ABC (Sevilla)

El pan de pueblo no existe

- MARÍA JOSÉ FUENTEÁLAM­O

TIRO AL AIRE

Separar por etiquetas falsas a la ciudadanía es el pan de cada día de la nueva política polarizado­ra. Hay que decirlo más

ESTO que les voy a contar creo que ya no se puede hacer en este país. Pero, como de ser delito –aunque quizá el delito es que hoy esté prohibido– ya habría prescrito, allá voy. En nuestros veranos adolescent­es en el pueblo, los de mi generación solíamos echar una mano en la industria familiar correspond­iente. Del campo a la barra del bar, pasando por el despacho al público del negocio que tuvieran tus padres. Eran tiempos aquellos en los que la profesión se consignaba en el carnet de identidad. Quizá como podía heredarse como el apellido, se llevaba aquel ejercicio de trabajar en lo tuyo, con los tuyos. La prueba iba bien para hacer equipo con la familia, pero sobre todo para saber si querías seguir o no en el negocio familiar. A la vez, por lo de compartir lo vivido con los amigos, aprendías de otros sectores.

Fue así como me enteré de que el pan de pueblo no existe. La explicació­n nos la daba Carmen sin necesidad alguna de entrar en la masa. Un día de verano cualquiera en su panadería, una mujer cuyo único rasgo importante es que era forastera, que es como llamamos allí a los que no son de allí, entró en el horno. No hizo nada raro. Sólo una pregunta. Que si tenían pan de pueblo. Para nosotras el chiste ya no debe continuar, pero ¿cómo salió nuestra amiga del aprieto? Digamos que tiró de eso del cliente y la razón. Extendió un brazo hasta el máximo de su envergadur­a –me la imagino forzando el movimiento escapular como una bailarina rusa– y con una contundent­e ligereza fue señalando todas y cada una de las baldas del despacho, sin dejarse ni una, a la vez que con total tranquilid­ad le decía a la mujer: «Sí, señora, todo éste». Años después, todavía nos preguntamo­s cómo pudo aguantar la risa.

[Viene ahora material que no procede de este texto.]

(** A child that was guarded before the supervisor was touched never outlives it; one whose supervisor
    dies first does. *)
Theorem guarded_dies_with_supervisor before after e :
  snd (befalls before) <> Unguarded -> fst (befalls before) <> Gone -> e = Sigterm \/ e = Sigkill \/ e = Finishes ->
  snd (befalls (before ++ e :: after)) = Ended.
Proof.
  unfold befalls. rewrite fold_left_app. cbn [fold_left]. destruct (fold_left _ before _) as [s c]. cbn [fst snd]. intros Hc Hs He.
  apply ended_stays. by destruct He as [->|[->| ->]], s, c.
Qed.

(** Nothing is looked at after the request to die with the parent: a child whose parent died a moment before
    goes on, guarded by nobody. *)
Example orphaned_before_guard : befalls [Sigkill; Guards] = (Gone, Guarded).
Proof. done. Qed.

(** ** Concrete launches *)

(** A kernel that grants everything, sources being directories. *)
Definition obliging (h : LogOf Call) (c : Call) : result bytes IoError :=
  match c with CFork => Ok (B "0") | CLstat _ => Ok (B "d") | _ => Ok [] end.
Definition demo_args : Args :=
  MkArgs (Some (B "/cg")) (B "/vm/jail-root") 1000 1000 [(B "/home", false); (B "/home/vm", true)] [B "/dev/kvm"] [B "/fc"; B "--id"; B "dev-1"].

Lemma exec_after_confinement_witness :
  exists before ans, snd (run obliging 7 None demo_args []) = before ++ [(CExec (B "/fc") [B "/fc"; B "--id"; B "dev-1"], ans)] /\
    List.filter matters (granted before) = plan 7 demo_args.
Proof.
  destruct (exec_after_confinement obliging 7 None demo_args (B "/fc") [B "/fc"; B "--id"; B "dev-1"]) as (before & ans & H1 & _ & _ & H2).
  - apply list_elem_of_In. vm_compute. repeat (first [left; reflexivity|right]).
  - exists before, ans. split; [exact H1|exact H2].
Defined.

(** On a kernel without [mount_setattr] nothing is launched. *)
Example old_kernel_refused :
  let kernel h c := match c with CSetattrRecursive _ _ => Err (MkIoError (Some ENOSYS) []) | _ => obliging h c end in
  fst (run kernel 7 None demo_args []) = Ok (Exits 1).
Proof. by vm_compute. Qed.

(** A source that is a symbolic link, to a directory or not, gets a file for its mountpoint; of a directory
    the bind onto it is refused. *)
Example linked_source_gets_a_file :
  let kernel h c := match c with CLstat _ => Ok (B "l") | _ => obliging h c end in
  In (CCreateFile (B "/vm/jail-root/home")) (map fst (snd (run kernel 7 None demo_args []))).
Proof. vm_compute. repeat (first [left; reflexivity|right]). Qed.

Definition demo_table : Table := [MkMount [B "home"; B "disk"] (OnHost 1) [] false; MkMount [] (OnHost 0) [] false].

Lemma jail_confines_witness :
  exists v, jail_sees demo_args demo_table [B "home"; B "disk"; B "f"] = Some v /\ v_ro v = true /\
    (v_fs v = Proc /\ PROC `prefix_of` [B "home"; B "disk"; B "f"] \/
     exists b w q u, (b, w) ∈ (path_names (root demo_args), true) :: sources demo_args /\ b `prefix_of` q /\ seen demo_table q = Some u /\
       v_fs v = v_fs u /\ v_place v = v_place u /\ (v_ro v = false -> w = true /\ v_ro u = false)).
Proof.
  exists (MkView (OnHost 1) [B "f"] true). split; [reflexivity|]. split; [reflexivity|].
  apply (jail_confines demo_args demo_table [B "home"; B "disk"; B "f"]).
  - exists (MkMount [] (OnHost 0) [] false). split; [right; by left|done].
  - done.
  - reflexivity.
Defined.

Lemma jail_identity_witness : jail_sees demo_args demo_table [B "home"; B "vm"; B "x"] = seen demo_table [B "home"; B "vm"; B "x"].
Proof.
  rewrite (jail_identity demo_args demo_table [B "home"; B "vm"; B "x"]); [reflexivity| |done|].
  - exists (MkMount [] (OnHost 0) [] false). split; [right; by left|done].
  - refine (proj1 (bool_decide_eq_false _) _). reflexivity.
Defined.

Lemma proxy_faithful_witness : wait_and_proxy (fun _ => true) (Ok 9%N) = DiesOf 9.
Proof. refine (proj2 (proxy_faithful (fun _ => true)) 9%N 0%N _ _ _); [lia|by left|done]. Defined.

Lemma guarded_witness : snd (befalls ([Guards; Installs] ++ Sigterm :: [])) = Ended.
Proof. apply guarded_dies_with_supervisor; [done|done|by left]. Defined.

Si alguien sabe lo que lleva el pan de pueblo, que lo diga, aunque nos arruine la historia. De acuerdo, suena a masa madre añejísima, a harina ‘premium’, a cocción lenta, a corteza fuerte y miga consistent­e. Podría ser de barra o de hogaza, porque la forma no está clara. Tampoco si puede llevar grano integral o eso contamina el concepto, tan irreal como romántico. Imaginen una cata a ciegas, ¿podrían diferencia­rlo del resto?

Vivo sabiendo que llegará el día en que a alguien se le ocurra decir que comprando pan de pueblo se ayuda a la España rural. Al estilo de una maceta en cada balcón por el clima. Ponga una rebanada de este pan en cada comida y arreglamos entre todos la despoblaci­ón, el abandono del campo y la inflación de los productos frescos. Ya lo decía Lola Flores, impulsora de la microsolid­aridad española. No sé si lo de que el pan de pueblo no existe, sino que depende de dónde se compra, pero sobre todo de dónde pueda cada uno ganárselo, lo aprendimos primero en los pueblos o lo saben también en las ciudades. Pero que separar por etiquetas falsas a la ciudadanía es el pan de cada día de la nueva política polarizado­ra hay que decirlo más.